_DESCRIPTION OF THE TASK_
A line qualifies if it holds the string "mkAuth". Copy every qualifying line from the records.

_GIVEN ENTRIES_
=== Begin Enclosure ===

(** The first of [keys] under which [fs] holds a string that is not blank
    once trimmed. *)
Fixpoint directString (keys : list string) (fs : list (string * jsval))
    : option string :=
  match keys with
  | [] => None
  | k :: rest =>
      match assoc k fs with
      | VStr s =>
          if isBlank (trim s) then directString rest fs else Some (trim s)
      | _ => directString rest fs
      end
  end.

Definition orElseOpt {A} (a b : option A) : option A :=
  match a with
  | Some _ => a
  | None => b
  end.

Fixpoint extractTokenFromPayload (payload : jsval) : option string :=
  match payload with
  | VObj fs =>
      match directString
              ["accessToken"; "access_token"; "token"; "jwt"; "sessionToken"]
              fs with
      | Some t => Some t
      | None =>
          let nested :=
            fix nested (k : string) (l : list (string * jsval))
                : option string :=
              match l with
              | [] => None
              | (k', v) :: rest =>
                  if String.eqb k k' then extractTokenFromPayload v
                  else nested k rest
              end in
          orElseOpt (nested "data" fs)
            (orElseOpt (nested "item" fs)
               (orElseOpt (nested "session" fs) (nested "auth" fs)))
      end
  | _ => None
  end.

Fixpoint extractRefreshTokenFromPayload (payload : jsval) : option string :=
  match payload with
  | VObj fs =>
      match directString ["refreshToken"; "refresh_token"; "refresh"] fs with
      | Some t => Some t
      | None =>
          let nested :=
            fix nested (k : string) (l : list (string * jsval))
                : option string :=
              match l with
              | [] => None
              | (k', v) :: rest =>
                  if String.eqb k k' then extractRefreshTokenFromPayload v
                  else nested k rest
              end in
          orElseOpt (nested "data" fs)
            (orElseOpt (nested "item" fs)
               (orElseOpt (nested "session" fs) (nested "auth" fs)))
      end
  | _ => None
  end.

Fixpoint extractUserNameFromPayload (payload : jsval) : option string :=
  match payload with
  | VObj fs =>
      match directString ["userName"; "username"; "name"] fs with
      | Some t => Some t
      | None =>
          (fix user (l : list (string * jsval)) : option string :=
             match l with
             | [] => None
             | (k', v) :: rest =>
                 if String.eqb "user" k' then extractUserNameFromPayload v
                 else user rest
             end) fs
      end
  | _ => None
  end.

Section WithPlatform.
Context `{Platform}.
Variable options : UseClientAuthOptions.

(** [isAuthExpired(state)] when [Date.now()] is [t] *)
Definition isAuthExpiredAt (t : Z) (s : ClientAuthState) : bool :=
  match expiresAt s with
  | None => false
  | Some e =>
      if isBlank e then false
      else match parseDate e with
           | None => false
           | Some expiresAtMs => expiresAtMs <=? t
           end
  end.

Definition isAuthExpired (s : ClientAuthState) : M bool :=
  t <- dateNow ;; ret (isAuthExpiredAt t s).

(** [state.mode === "custom" && isAuthExpired(state) && !state.refreshToken] *)
Definition expiredWithoutRefreshAt (t : Z) (s : ClientAuthState) : bool :=
  bool_decide (mode s = custom) && isAuthExpiredAt t s
  && negb (hasRefreshToken s).

Definition extractExpiresAtFromPayload (payload : jsval) : M (option string) :=
  match payload with
  | VObj fs =>
      match directString ["expiresAt"; "expires_at"; "expiry"; "expiredAt"] fs
      with
      | Some t => ret (Some t)
      | None =>
          match nullish (assoc "expiresIn" fs)
                  (nullish (assoc "expires_in" fs) (assoc "ttlSeconds" fs)) with
          | VNum expiresIn =>
              if 0 <? expiresIn
              then t <- dateNow ;; ret (Some (toISOString (t + expiresIn * 1000)))
              else ret None
          | _ => ret None
          end
      end
  | _ => ret None
  end.

Definition generateSessionId : M string :=
  t <- dateNow ;;
  h <- drawHex 12 ;;
  ret ("sess_" +:+ base36 t +:+ "_" +:+ h).

Definition generateAccessToken : M string :=
  h <- drawHex 28 ;; ret ("local_" +:+ h).

Definition createGuestAuthState : M ClientAuthState :=
  sid <- generateSessionId ;;
  tok <- generateAccessToken ;;
  iso <- isoNow ;;
  ret (mkAuth sid tok None local iso None None).

Definition normalizeClientAuthState (value : jsval)
    : M (option ClientAuthState) :=
  if negb (isRecord value) then ret None
  else
    let sessionId := trimmedField value "sessionId" in
    let accessToken := trimmedField value "accessToken" in
    let modeRaw :=
      match prop value "mode" with
      | VStr s => toLowerCase (trim s)
      | _ => ""
      end in
    let mode := if String.eqb modeRaw "custom" then custom else local in
    if isBlank sessionId || isBlank accessToken then ret None
    else
      let userNameRaw := trimmedField value "userName" in
      let expiresAtRaw := trimmedField value "expiresAt" in
      let refreshTokenRaw := trimmedField value "refreshToken" in
      updatedAt <-
        match prop value "updatedAt" with
        | VStr s => if isBlank s then isoNow else ret s
        | _ => isoNow
        end ;;
      let normalized :=
        mkAuth sessionId accessToken (orNull refreshTokenRaw) mode updatedAt
               (orNull userNameRaw) (orNull expiresAtRaw) in
      t <- dateNow ;;
      if expiredWithoutRefreshAt t normalized then ret None
      else ret (Some normalized).

Definition setStorage (f : gmap string StoredItem -> gmap string StoredItem)
    : M unit :=
  modify (withBrowser (fun b =>
    mkBrowser (now b) (entropy b) (f (storage b)) (netlog b)
              (pathname b) (search b) (replacedWith b))).

Definition clearClientAuthState : M unit :=
  setStorage (fun st => delete LEGACY_STORAGE_KEY (delete STORAGE_KEY st)).

Definition loadClientAuthState : M (option ClientAuthState) :=
  w <- get ;;
  let st := storage (browser w) in
  match orElseOpt (st !! STORAGE_KEY) (st !! LEGACY_STORAGE_KEY) with
  | None => ret None
  | Some Unparsable => ret None
  | Some (Json parsed) =>
      normalized <- normalizeClientAuthState parsed ;;
      match normalized with
      | None => clearClientAuthState ;;; ret None
      | Some s => ret (Some s)
      end
  end.

(** The write is taken to succeed; when it throws the code keeps the value
    in memory only. *)
Definition saveClientAuthState (s : ClientAuthState) : M ClientAuthState :=
  setStorage (fun st => <[STORAGE_KEY := Json (encodeAuth s)]> st) ;;;
  ret s.

Definition getOrCreateClientAuthState : M ClientAuthState :=
  current <- loadClientAuthState ;;
  match current with
  | Some s => ret s
  | None => guest <- createGuestAuthState ;; saveClientAuthState guest
  end.

Definition buildInitWithAuth (input : string) (init : option RequestInit)
    (s : ClientAuthState) : Request :=
  {| url := input;
     method := match init with Some i => imethod i | None => GET end;
     body := match init with Some i => ibody i | None => VUndef end;
     xSessionId := Some (sessionId s);
     authorization := Some (accessToken s);
     xClientAuthMode := Some (mode s);
     xUserName := match userName s with
                  | Some u => if isBlank u then None else Some u
                  | None => None
                  end |}.

Definition syncAuthStateFromResponse (current : ClientAuthState)
    (response : Response) : M ClientAuthState :=
  match rsessionHeader response with
  | None => ret current
  | Some h =>
      let responseSessionId := trim h in
      if isBlank responseSessionId
         || String.eqb responseSessionId (sessionId current)
      then ret current
      else
        iso <- isoNow ;;
        saveClientAuthState
          (mkAuth responseSessionId (accessToken current)
                  (refreshToken current) (mode current) iso
                  (userName current) (expiresAt current))
  end.

Definition authFetch (input : string) (init : option RequestInit)
    (authState : option ClientAuthState) : M (Response * ClientAuthState) :=
  current <- match authState with
             | Some s => ret s
             | None => getOrCreateClientAuthState
             end ;;
  response <- fetch (buildInitWithAuth input init current) ;;
  next <- syncAuthStateFromResponse current response ;;
  ret (response, next).

Definition refreshEndpoints : list string :=
  [ "/api/auth/refresh"; "/api/auth/token/refresh";
    "/api/auth/session/refresh"; "/api/auth/login/refresh" ].

Definition refreshPayloads (current : ClientAuthState) : list jsval :=
  [ VObj [("refreshToken", optStr (refreshToken current));
          ("sessionId", VStr (sessionId current))];
    VObj [("refresh_token", optStr (refreshToken current));
          ("session_id", VStr (sessionId current))];
    VObj [("token", optStr (refreshToken current));
          ("sessionId", VStr (sessionId current))] ].

Definition refreshRequest (apiBaseUrl endpoint : string)
    (current : ClientAuthState) (payload : jsval) : Request :=
  {| url := apiBaseUrl +:+ endpoint;
     method := POST;
     body := payload;
     xSessionId := Some (sessionId current);
     authorization := None;
     xClientAuthMode := None;
     xUserName := None |}.

(** The inner loop of [tryAutoRefreshAuth] over the payload shapes of one
    endpoint: [Some] is the [return] of the function, [None] is reached by
    [break] or at the end of the shapes. *)
Fixpoint refreshAtEndpoint (apiBaseUrl endpoint : string)
    (current : ClientAuthState) (payloads : list jsval)
    : M (option ClientAuthState) :=
  match payloads with
  | [] => ret None
  | payload :: rest =>
      r <- attempt (fetch (refreshRequest apiBaseUrl endpoint current payload)) ;;
      match r with
      | Throw => refreshAtEndpoint apiBaseUrl endpoint current rest
      | Ok response =>
          if (rstatus response =? 404) || (rstatus response =? 405)
          then ret None
          else if negb (rok response)
          then refreshAtEndpoint apiBaseUrl endpoint current rest
          else
            let data := rjson response in
            match extractTokenFromPayload data with
            | None => refreshAtEndpoint apiBaseUrl endpoint current rest
            | Some nextAccessToken =>
                let nextRefreshToken :=
                  orElseOpt (extractRefreshTokenFromPayload data)
                            (refreshToken current) in
                extracted <- extractExpiresAtFromPayload data ;;
                let nextExpiresAt :=
                  orElseOpt extracted (expiresAt current) in
                let nextUserName :=
                  orElseOpt (extractUserNameFromPayload data)
                            (userName current) in
                let nextSessionId :=
                  match rsessionHeader response with
                  | Some h => orStr (trim h) (sessionId current)
                  | None => sessionId current
                  end in
                iso <- isoNow ;;
                ret (Some (mkAuth nextSessionId nextAccessToken
                                  nextRefreshToken custom iso nextUserName
                                  nextExpiresAt))
            end
      end
  end.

=== End Enclosure ===

_RESPONSE AREA_
  ret (mkAuth sid tok None local iso None None).
        mkAuth sessionId accessToken (orNull refreshTokenRaw) mode updatedAt
          (mkAuth responseSessionId (accessToken current)
                ret (Some (mkAuth nextSessionId nextAccessToken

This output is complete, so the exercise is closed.